Cotton in Mali : A tale of woe
An article on BBC NEWS about ‘Misery in Mali’s cotton-picking fields‘ reminds us of the woes of Mali’s farmers. These are not the huge cotton companies one sees in the US South, but family units who co-operate together. The work is hard and for very little return. An article, ‘Cotton-omics‘ on the OXFAM website gives some insight into the figures:
Here’s a hypothetical example based on normal crop yields and prices for a farmer growing the typical seven acres of cotton, according to Ibrahim Coulibaly, an agricultural expert from Mali’s Association of Professional Producers. In this case, a farmer will clear about $US200 for a year’s work. From this, a farmer would be hard pressed to pay off the debts taken on to purchase the tools, fertilizer, and other inputs needed to operate a farm. Then, with what little money is left, the farmer would have to repay loans, and cover all household costs, health care, education, and other expenses. It’s a difficult life for farmers with few other options for earning income.
A Fairtrade article focuses on the story about the Dougourakoroni co-operative in the south of Mali in Kita Region, although it also has a lot of good information about cotton in Mali and some general information about the country. Many small farmers switched from peanuts to cotton as their cash crop following drought and disease in the early 1980s and now, according to the article, 40% of rural Malians are dependent on cotton production.
Yale Global online has an article from 2005 referring to cotton in Mali which argues that Africa needs fair trade not charity and that allowing producers to export to a subsidy-free world market will lift many out of poverty.

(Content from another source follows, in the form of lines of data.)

(* ===== verification/Baselines.v ===== *)
(** * Baselines and their memo: internal/core/stats.go, Baselines

    A kind's baseline is drawn from its rolled-up hours over a window that ends at the
    watermark. The result is memoized per connection pool and window, valid while the
    rollup's progress is what it was. A call touches shared state four times: it
    reads the progress, looks in the memo, loads the hours and puts the result; other
    calls and the rollup's writers go between. The percentiles and the discard rate,
    which are floating point, are kept as what they are computed from. *)

From S2P Require Import Prelude Types Text Json Fingerprint Store Plan Sweep Retention Ids Hist Maintenance Rollup RollupFacts RollupWindows GroupFacts RollupHours Stats StatsFacts.

Local Open Scope Z_scope.

Record Baseline := {
  bl_Kind : string; bl_From : Z; bl_To : Z; bl_Samples : Z; bl_Hist : histogram; bl_MaxMs : Z;
  bl_Jobs : Z; bl_Discarded : Z
}.
Definition baselineFromAgg (kind : string) (a : runAgg) (from to : Z) : Baseline :=
  {| bl_Kind := kind; bl_From := from; bl_To := to; bl_Samples := ag_DurCount a; bl_Hist := ag_DurHist a;
     bl_MaxMs := ag_DurMaxMs a; bl_Jobs := add64 (ag_Success a) (ag_Discarded a); bl_Discarded := ag_Discarded a |}.
Definition baseline_le (a b : Baseline) : Prop := bytes_le (bl_Kind a) (bl_Kind b).
#[global] Instance baseline_le_dec : RelDecision baseline_le.
Proof. intros a b. unfold baseline_le. apply _. Defined.

#[global] Instance baseline_le_total : Total baseline_le.
Proof. intros a b. unfold baseline_le. apply (base.total bytes_le). Qed.
#[global] Instance baseline_le_trans : Transitive baseline_le.
Proof. intros a b c. unfold baseline_le. apply transitivity. Qed.

(** ** The memo *)

Definition baselineMemoLimit : nat := 16.
Abbreviation baselineKey := (nat * Z)%type.
Record baselineMemoEntry := { me_progress : statsProgress; me_baselines : list Baseline }.
Abbreviation baselineCache := (gmap baselineKey baselineMemoEntry).
#[global] Instance statsProgress_eq_dec : EqDecision statsProgress.
Proof. solve_decision. Defined.
(* ===== verification/ErrorGroups.v ===== *)
(** * Error groups: internal/core/error_groups.go, ErrorGroups

    A window's failures by kind and fingerprint, planned and capped as [Stats] is:
    covered hours from job_error_groups_hourly, the rest from the raw runs. A stored
    group names its first and last run by the hour they finished in, until
    [settleSightings] reads their finish times. *)

From S2P Require Import Prelude Types Text Json Fingerprint Store Plan Sweep Retention Ids Query Hist Maintenance Rollup Stats.

Local Open Scope Z_scope.

Definition defaultErrorGroupsLimit : Z := 50.
Definition maxHourlyWindow : Z := 7 * 24 * hour.
Abbreviation errorGroupKey := (string * string)%type.

Record ErrorGroup := {
  er_Kind : string; er_Fingerprint : string; er_ErrorClass : ErrorClass; er_Failures : Z; er_Discarded : Z;
  er_Retried : Z; er_FirstSeen : Z; er_LastSeen : Z; er_FirstRunID : string; er_LastRunID : string;
  er_SampleMessage : string; er_Message : string; er_Hourly : list Z
}.
Record ErrorGroupsParams := {
  ep_From : Z; ep_To : Z; ep_Kind : string; ep_Fingerprint : string; ep_Limit : Z; ep_WithHourly : bool;
  ep_MaxRawSpan : Z
}.
Record ErrorGroupsResult := { ey_Groups : list ErrorGroup; ey_Coverage : StatsCoverage }.

(** ** Adding groups *)

(** windowErrorGroups' [add]. *)
Definition add_group (fp : string) (merged : gmap errorGroupKey errorGroupAgg) (kg : errorGroupKey * errorGroupAgg)
  : gmap errorGroupKey errorGroupAgg :=
  if negb (is_empty fp) && negb (bool_decide (kg.1.2 = fp)) then merged
  else <[kg.1 := group_merge (default (newErrorGroupAgg kg.1.1 kg.1.2) (merged !! kg.1)) kg.2]> merged.

(** A stored row as a group of one hour. *)
Definition group_of_row (k : Z * errorGroupKey) (r : jobErrorGroupHourlyRow) : errorGroupAgg :=
  {| eg_Kind := k.2.1; eg_Fingerprint := k.2.2; eg_ErrorClass := gr_ErrorClass r; eg_Sample := gr_SampleMessage r;
     eg_Failures := gr_Failures r; eg_Discarded := gr_Discarded r;
     eg_First := {| rr_At := k.1; rr_ID := default "" (gr_FirstRunID r); rr_exact := false |};
     eg_Last := {| rr_At := k.1; rr_ID := default "" (gr_LastRunID r); rr_exact := false |};
     eg_hourly := {[k.1 := gr_Failures r]} |}.
Abbreviation group_entry := ((Z * errorGroupKey) * jobErrorGroupHourlyRow)%type.
Definition group_bucket_le (a b : group_entry) : Prop := a.1.1 ≤ b.1.1.
#[global] Instance group_bucket_le_dec : RelDecision group_bucket_le.
Proof. intros a b. unfold group_bucket_le. apply _. Defined.

(** The most failures first, then by kind and fingerprint. *)
Definition group_rank_le (a b : errorGroupAgg) : Prop :=
  eg_Failures b < eg_Failures a ∨
  (eg_Failures b = eg_Failures a ∧ key_le (eg_Kind a, eg_Fingerprint a) (eg_Kind b, eg_Fingerprint b)).
#[global] Instance group_rank_le_dec : RelDecision group_rank_le.
Proof. intros a b. unfold group_rank_le. apply _. Defined.

Section errors.
Context `{GoLib} `{RowOrder}.

(** The rows [loadErrorGroupHours] reads. *)
Definition group_rows (s : rollups) (from to : Z) (kind fp : string) : list group_entry :=
  merge_sort group_bucket_le
    (filter (λ kr : group_entry, in_window from to kr.1.1 && (is_empty kind || bool_decide (kr.1.2.1 = kind)) &&
       (is_empty fp || bool_decide (kr.1.2.2 = fp)) = true) (scan (map_to_list (ro_groups s)))).
Definition loadErrorGroupHours (s : rollups) (from to : Z) (kind fp : string)
    (merged : gmap errorGroupKey errorGroupAgg) : gmap errorGroupKey errorGroupAgg :=
  foldl (λ m kr, add_group fp m (kr.1.2, group_of_row kr.1 kr.2)) merged (group_rows s from to kind fp).

Definition windowErrorGroups (d : db) (s : rollups) (plan : windowPlan) (p : ErrorGroupsParams)
  : gmap errorGroupKey errorGroupAgg :=
  let raw := foldl (λ m seg,
    foldl (add_group (ep_Fingerprint p)) m
      (scan (map_to_list (wa_groups (aggregateWindow d seg.1 seg.2 {| sf_Kind := ep_Kind p; sf_Queue := "" |})))))
    ∅ (wp_raw plan) in
  if wp_rolledFrom plan <? wp_rolledTo plan
  then loadErrorGroupHours s (wp_rolledFrom plan) (wp_rolledTo plan) (ep_Kind p) (ep_Fingerprint p) raw else raw.

(** The earliest stored hour of a group before To, by whole seconds: its first run. *)
Definition probe_first (s : rollups) (kind fp : string) (to : Z) : option runRef :=
  match head (merge_sort group_bucket_le
    (filter (λ kr : group_entry, bool_decide (kr.1.2 = (kind, fp)) && (kr.1.1 / second <? to / second) = true)
       (scan (map_to_list (ro_groups s))))) with
  | Some kr => let id := default "" (gr_FirstRunID kr.2) in
               if is_empty id then None else Some {| rr_At := kr.1.1; rr_ID := id; rr_exact := false |}
  | None => None
  end.
(** [runFinishTimes], for one of the runs asked for. *)
Definition finish_of (d : db) (id : string) : option Z := job_runs d !! id ≫= r_FinishedAt.
(** The ids settleSightings reads: the probes', and those named only by their hour. *)
Definition pending_ids (s : rollups) (to : Z) (groups : list errorGroupAgg) : gset string :=
  list_to_set (groups ≫= λ g,
    option_list (rr_ID <$> probe_first s (eg_Kind g) (eg_Fingerprint g) to) ++
    ([eg_First g; eg_Last g] ≫= λ ref, if negb (rr_exact ref) && negb (is_empty (rr_ID ref)) then [rr_ID ref] else [])).
Definition settle (d : db) (pending : gset string) (ref : runRef) : runRef :=
  if rr_exact ref then ref
  else match (if decide (rr_ID ref ∈ pending) then finish_of d (rr_ID ref) else None) with
       | Some t => {| rr_At := t; rr_ID := rr_ID ref; rr_exact := true |}
       | None => ref
       end.
Definition with_sightings (first last : runRef) (g : errorGroupAgg) : errorGroupAgg :=
  {| eg_Kind := eg_Kind g; eg_Fingerprint := eg_Fingerprint g; eg_ErrorClass := eg_ErrorClass g;
     eg_Sample := eg_Sample g; eg_Failures := eg_Failures g; eg_Discarded := eg_Discarded g; eg_First := first;
     eg_Last := last; eg_hourly := eg_hourly g |}.
Definition settle_group (d : db) (s : rollups) (to : Z) (pending : gset string) (g : errorGroupAgg) : errorGroupAgg :=
  let first := settle d pending (eg_First g) in
  let last := settle d pending (eg_Last g) in
  match settle d pending <$> probe_first s (eg_Kind g) (eg_Fingerprint g) to with
  | Some probe => with_sightings (if ref_before probe first then probe else first) last g
  | None => with_sightings first last g
  end.
Definition settleSightings (d : db) (s : rollups) (to : Z) (groups : list errorGroupAgg) : list errorGroupAgg :=
  settle_group d s to (pending_ids s to groups) <$> groups.

Definition error_group (p : ErrorGroupsParams) (g : errorGroupAgg) : ErrorGroup :=
  {| er_Kind := eg_Kind g; er_Fingerprint := eg_Fingerprint g; er_ErrorClass := eg_ErrorClass g;
     er_Failures := eg_Failures g; er_Discarded := eg_Discarded g;
     er_Retried := wrap64 (eg_Failures g - eg_Discarded g); er_FirstSeen := rr_At (eg_First g);
     er_LastSeen := rr_At (eg_Last g); er_FirstRunID := rr_ID (eg_First g); er_LastRunID := rr_ID (eg_Last g);
     er_SampleMessage := eg_Sample g; er_Message := NormalizeErrorMessage (eg_Sample g);
     er_Hourly := if ep_WithHourly p
                  then (λ h, default 0 (eg_hourly g !! h)) <$> hours_from (floorHour (ep_From p)) (ep_To p) else [] |}.

Definition ranked (p : ErrorGroupsParams) (merged : gmap errorGroupKey errorGroupAgg) : list errorGroupAgg :=
  take (Z.to_nat (readLimit (ep_Limit p) defaultErrorGroupsLimit))
    (merge_sort group_rank_le (scan (map_to_list merged)).*2).

Definition ErrorGroups (d : db) (s : rollups) (p : ErrorGroupsParams) : res ErrorGroupsResult :=
  if is_zero_time (ep_From p) || is_zero_time (ep_To p) || negb (ep_From p <? ep_To p)
  then Err (ValidationError "window")
  else if negb (is_empty (ep_Fingerprint p)) && negb (validFingerprint (ep_Fingerprint p))
  then Err (ValidationError "fingerprint")
  else if ep_WithHourly p && (maxHourlyWindow <? time_sub (ep_To p) (ep_From p))
  then Err (ValidationError "with_hourly")
  else
    let progress := default zero_progress (ro_progress s) in
    let? plans := fitRawSpan d [planWindow (ep_From p) (ep_To p) progress] (ep_MaxRawSpan p) in
    let plan := default (planWindow (ep_From p) (ep_To p) progress) (head plans) in
    let groups := settleSightings d s (ep_To p) (ranked p (windowErrorGroups d s plan p)) in
    Ok {| ey_Groups := error_group p <$> groups;
          ey_Coverage := {| co_RolledFrom := if covered progress then sp_From progress else zero_time;
                            co_RolledThrough := if covered progress then sp_To progress else zero_time;
                            co_RawFrom := (wp_tail plan).1; co_RawTo := (wp_tail plan).2; co_RawSpan := rawSpan plan |} |}.
End errors.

‘Journey to the Lands of Cotton: A Brief Manual of Globalisation’ on the Open Democracy site is a rather long extract of an article by Erik Orsenna who has written a sort of field diary of a trip to the cotton producing countries of Mali, the USA and Brazil. Of particular interest is an interview with Amadou Toumani Touré, President of Mali.
‘We are condemned for our deficit. But no one looks at the causes of that deficit. Without the subsidies they get from their state, American farmers would produce dearer cotton than we do. Since independence we’ve increased our production by a factor of twenty. For forty years we’ve fought day after day to better ourselves. We’ve gone all out for competition. Without the slightest chance of winning, because the most powerful player is cheating.’
The argument about the role of US cotton subsidies and fair trade will not go away. Is it really a case of Africa blaming its problems on outsiders as the US Ambassador to Mali claims in the above article? Will the privatisation of the Malian cotton industry bring the results the World Bank and others claim or is it just another part of vested interests protecting themselves? The questions remain whilst Malian farmers struggle.